# Directions:
Go through the listing below and output exactly the line with "(* ===== verification/SourcesSpec.v ===== *)", the line with "(more : R -> A -> A).", and each line between; omit the rest.

# Recorded data:
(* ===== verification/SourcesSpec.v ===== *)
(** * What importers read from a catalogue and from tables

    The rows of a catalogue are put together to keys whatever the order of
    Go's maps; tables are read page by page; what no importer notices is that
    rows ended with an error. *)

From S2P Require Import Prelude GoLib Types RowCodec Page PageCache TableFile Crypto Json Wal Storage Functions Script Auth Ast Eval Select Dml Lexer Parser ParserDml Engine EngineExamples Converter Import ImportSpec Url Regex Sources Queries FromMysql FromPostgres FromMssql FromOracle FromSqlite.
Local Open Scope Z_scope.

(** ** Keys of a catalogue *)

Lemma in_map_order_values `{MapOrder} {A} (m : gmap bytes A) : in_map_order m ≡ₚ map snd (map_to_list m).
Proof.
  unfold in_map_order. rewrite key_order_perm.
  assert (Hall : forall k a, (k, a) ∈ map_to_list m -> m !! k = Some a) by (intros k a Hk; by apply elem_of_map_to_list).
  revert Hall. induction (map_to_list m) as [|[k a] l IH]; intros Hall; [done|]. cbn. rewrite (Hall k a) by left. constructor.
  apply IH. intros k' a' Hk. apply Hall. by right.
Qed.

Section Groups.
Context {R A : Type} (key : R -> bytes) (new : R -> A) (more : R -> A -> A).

* * *

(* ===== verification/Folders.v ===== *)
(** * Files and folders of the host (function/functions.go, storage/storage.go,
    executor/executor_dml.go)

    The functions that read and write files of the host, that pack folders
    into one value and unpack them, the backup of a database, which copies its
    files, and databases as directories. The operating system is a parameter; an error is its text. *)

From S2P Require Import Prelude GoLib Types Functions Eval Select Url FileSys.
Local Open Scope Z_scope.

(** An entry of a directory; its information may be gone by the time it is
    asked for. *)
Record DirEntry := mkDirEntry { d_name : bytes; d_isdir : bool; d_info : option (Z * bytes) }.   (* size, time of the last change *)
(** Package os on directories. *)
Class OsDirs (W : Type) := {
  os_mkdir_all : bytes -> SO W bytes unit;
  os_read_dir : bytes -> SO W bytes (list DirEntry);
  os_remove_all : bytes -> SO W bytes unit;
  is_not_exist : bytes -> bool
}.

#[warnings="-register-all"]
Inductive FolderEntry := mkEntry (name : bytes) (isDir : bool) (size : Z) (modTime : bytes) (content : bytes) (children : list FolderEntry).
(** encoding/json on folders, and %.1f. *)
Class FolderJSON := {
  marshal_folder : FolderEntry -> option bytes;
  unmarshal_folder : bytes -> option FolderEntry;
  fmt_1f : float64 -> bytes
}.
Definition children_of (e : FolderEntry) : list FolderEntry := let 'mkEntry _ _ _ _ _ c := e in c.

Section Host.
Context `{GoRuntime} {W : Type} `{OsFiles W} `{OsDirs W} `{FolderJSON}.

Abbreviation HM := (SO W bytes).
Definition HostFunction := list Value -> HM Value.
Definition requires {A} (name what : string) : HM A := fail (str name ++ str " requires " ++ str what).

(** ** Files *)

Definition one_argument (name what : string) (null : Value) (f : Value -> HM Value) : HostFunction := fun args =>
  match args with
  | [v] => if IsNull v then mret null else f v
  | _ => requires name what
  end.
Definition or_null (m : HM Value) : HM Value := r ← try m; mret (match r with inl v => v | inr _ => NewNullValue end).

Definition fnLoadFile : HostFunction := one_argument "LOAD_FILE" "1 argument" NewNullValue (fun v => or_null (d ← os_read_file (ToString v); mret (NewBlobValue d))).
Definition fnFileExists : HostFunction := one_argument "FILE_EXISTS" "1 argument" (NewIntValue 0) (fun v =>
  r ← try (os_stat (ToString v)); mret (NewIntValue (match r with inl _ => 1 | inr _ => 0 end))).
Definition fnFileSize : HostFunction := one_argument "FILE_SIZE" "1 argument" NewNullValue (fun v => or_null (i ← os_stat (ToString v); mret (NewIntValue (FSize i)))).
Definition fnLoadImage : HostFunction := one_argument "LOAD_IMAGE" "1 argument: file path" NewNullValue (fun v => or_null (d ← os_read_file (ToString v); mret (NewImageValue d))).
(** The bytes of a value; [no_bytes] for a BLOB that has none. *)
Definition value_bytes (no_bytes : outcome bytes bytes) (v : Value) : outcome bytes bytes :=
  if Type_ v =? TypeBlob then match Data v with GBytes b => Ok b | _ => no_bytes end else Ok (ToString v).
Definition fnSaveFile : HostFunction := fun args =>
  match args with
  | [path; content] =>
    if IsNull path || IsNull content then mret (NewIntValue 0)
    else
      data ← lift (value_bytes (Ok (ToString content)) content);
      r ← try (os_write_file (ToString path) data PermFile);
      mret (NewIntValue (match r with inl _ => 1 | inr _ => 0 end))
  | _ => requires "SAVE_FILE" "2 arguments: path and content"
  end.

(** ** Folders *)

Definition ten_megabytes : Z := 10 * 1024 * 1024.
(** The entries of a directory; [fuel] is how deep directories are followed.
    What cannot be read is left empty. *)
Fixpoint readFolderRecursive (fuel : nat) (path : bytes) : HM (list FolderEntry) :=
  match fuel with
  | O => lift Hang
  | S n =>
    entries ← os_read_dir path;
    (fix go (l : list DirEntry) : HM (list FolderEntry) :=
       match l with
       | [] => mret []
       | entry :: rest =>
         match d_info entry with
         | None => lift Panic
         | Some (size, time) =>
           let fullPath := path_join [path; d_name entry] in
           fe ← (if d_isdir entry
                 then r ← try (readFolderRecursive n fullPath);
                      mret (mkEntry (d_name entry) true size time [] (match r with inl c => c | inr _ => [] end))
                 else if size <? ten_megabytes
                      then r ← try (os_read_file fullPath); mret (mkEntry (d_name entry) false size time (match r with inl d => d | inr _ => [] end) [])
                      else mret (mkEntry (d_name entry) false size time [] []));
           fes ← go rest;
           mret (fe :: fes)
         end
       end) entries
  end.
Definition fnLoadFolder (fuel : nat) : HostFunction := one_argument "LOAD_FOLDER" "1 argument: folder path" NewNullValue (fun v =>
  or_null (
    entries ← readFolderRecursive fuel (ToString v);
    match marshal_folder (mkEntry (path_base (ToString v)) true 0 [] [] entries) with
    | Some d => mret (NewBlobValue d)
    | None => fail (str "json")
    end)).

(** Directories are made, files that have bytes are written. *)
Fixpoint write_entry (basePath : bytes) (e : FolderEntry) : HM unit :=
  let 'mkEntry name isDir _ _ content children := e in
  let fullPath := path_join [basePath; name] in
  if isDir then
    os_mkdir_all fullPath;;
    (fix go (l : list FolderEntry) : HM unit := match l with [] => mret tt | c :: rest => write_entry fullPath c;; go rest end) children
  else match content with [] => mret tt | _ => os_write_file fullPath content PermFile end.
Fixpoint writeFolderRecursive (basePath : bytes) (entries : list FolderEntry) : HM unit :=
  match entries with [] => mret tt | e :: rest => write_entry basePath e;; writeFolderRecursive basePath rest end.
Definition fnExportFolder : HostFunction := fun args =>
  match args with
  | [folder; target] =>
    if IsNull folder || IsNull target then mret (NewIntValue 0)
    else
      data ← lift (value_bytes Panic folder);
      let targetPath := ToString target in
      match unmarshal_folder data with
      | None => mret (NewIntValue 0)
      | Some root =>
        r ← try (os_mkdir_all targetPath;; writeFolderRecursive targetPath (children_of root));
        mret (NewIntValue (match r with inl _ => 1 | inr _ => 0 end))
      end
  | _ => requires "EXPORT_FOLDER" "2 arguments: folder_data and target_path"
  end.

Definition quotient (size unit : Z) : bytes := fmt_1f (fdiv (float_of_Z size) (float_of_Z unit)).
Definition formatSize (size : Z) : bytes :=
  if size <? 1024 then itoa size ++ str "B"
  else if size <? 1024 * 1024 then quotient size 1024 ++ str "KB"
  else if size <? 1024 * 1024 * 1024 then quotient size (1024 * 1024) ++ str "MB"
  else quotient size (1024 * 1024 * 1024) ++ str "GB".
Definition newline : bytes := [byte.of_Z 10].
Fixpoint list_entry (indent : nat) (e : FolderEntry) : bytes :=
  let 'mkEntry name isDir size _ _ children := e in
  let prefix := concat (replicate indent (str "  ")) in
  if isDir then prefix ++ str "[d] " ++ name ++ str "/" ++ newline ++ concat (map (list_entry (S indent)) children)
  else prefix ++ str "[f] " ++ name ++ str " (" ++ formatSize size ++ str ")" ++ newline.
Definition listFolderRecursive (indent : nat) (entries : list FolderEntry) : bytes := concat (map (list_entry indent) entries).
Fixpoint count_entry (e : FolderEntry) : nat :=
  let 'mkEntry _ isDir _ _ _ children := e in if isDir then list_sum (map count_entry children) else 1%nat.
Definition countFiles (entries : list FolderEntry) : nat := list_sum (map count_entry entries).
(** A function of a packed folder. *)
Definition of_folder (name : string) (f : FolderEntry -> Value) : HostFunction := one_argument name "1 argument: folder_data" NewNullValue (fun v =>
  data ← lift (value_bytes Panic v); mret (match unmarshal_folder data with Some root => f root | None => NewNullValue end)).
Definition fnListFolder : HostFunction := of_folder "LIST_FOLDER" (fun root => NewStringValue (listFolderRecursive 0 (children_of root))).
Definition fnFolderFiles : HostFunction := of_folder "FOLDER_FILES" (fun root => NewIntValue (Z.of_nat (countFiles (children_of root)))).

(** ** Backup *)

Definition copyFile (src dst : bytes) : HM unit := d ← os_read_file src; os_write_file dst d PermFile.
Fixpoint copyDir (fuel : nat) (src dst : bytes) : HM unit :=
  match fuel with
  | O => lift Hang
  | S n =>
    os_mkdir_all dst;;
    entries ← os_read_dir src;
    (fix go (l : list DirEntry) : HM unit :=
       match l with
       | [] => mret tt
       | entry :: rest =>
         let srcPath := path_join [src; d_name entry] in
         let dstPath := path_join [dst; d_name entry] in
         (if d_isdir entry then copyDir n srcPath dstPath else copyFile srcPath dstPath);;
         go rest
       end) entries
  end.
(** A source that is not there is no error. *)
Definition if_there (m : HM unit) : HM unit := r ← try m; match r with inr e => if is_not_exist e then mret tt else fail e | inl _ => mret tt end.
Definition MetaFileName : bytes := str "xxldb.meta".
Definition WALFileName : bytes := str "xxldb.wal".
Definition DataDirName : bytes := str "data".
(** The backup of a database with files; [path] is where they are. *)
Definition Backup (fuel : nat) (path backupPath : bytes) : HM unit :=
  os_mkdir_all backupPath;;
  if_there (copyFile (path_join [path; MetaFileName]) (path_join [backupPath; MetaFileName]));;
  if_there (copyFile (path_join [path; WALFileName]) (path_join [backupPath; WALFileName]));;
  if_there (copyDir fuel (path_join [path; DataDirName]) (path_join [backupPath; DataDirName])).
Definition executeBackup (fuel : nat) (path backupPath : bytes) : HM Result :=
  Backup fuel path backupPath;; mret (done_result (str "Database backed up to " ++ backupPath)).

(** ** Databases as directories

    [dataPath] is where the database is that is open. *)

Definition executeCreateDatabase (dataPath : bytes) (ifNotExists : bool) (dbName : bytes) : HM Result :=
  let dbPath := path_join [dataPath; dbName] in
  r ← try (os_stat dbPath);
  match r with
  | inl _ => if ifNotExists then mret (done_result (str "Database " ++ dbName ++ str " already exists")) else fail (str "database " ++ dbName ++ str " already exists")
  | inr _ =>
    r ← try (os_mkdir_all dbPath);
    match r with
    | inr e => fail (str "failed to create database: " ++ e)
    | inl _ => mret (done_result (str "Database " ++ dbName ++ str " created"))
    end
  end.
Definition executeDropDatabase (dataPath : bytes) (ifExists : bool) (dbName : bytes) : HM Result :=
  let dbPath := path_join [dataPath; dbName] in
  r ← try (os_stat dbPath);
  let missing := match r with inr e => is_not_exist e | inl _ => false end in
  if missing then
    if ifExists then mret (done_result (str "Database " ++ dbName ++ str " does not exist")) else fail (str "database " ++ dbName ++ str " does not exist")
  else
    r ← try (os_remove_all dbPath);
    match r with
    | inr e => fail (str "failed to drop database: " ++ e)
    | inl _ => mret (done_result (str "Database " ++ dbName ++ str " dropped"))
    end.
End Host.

# Exercise answer:
(* ===== verification/SourcesSpec.v ===== *)
(** * What importers read from a catalogue and from tables

    The rows of a catalogue are put together to keys whatever the order of
    Go's maps; tables are read page by page; what no importer notices is that
    rows ended with an error. *)

From S2P Require Import Prelude GoLib Types RowCodec Page PageCache TableFile Crypto Json Wal Storage Functions Script Auth Ast Eval Select Dml Lexer Parser ParserDml Engine EngineExamples Converter Import ImportSpec Url Regex Sources Queries FromMysql FromPostgres FromMssql FromOracle FromSqlite.
Local Open Scope Z_scope.

(** ** Keys of a catalogue *)

Lemma in_map_order_values `{MapOrder} {A} (m : gmap bytes A) : in_map_order m ≡ₚ map snd (map_to_list m).
Proof.
  unfold in_map_order. rewrite key_order_perm.
  assert (Hall : forall k a, (k, a) ∈ map_to_list m -> m !! k = Some a) by (intros k a Hk; by apply elem_of_map_to_list).
  revert Hall. induction (map_to_list m) as [|[k a] l IH]; intros Hall; [done|]. cbn. rewrite (Hall k a) by left. constructor.
  apply IH. intros k' a' Hk. apply Hall. by right.
Qed.

Section Groups.
Context {R A : Type} (key : R -> bytes) (new : R -> A) (more : R -> A -> A).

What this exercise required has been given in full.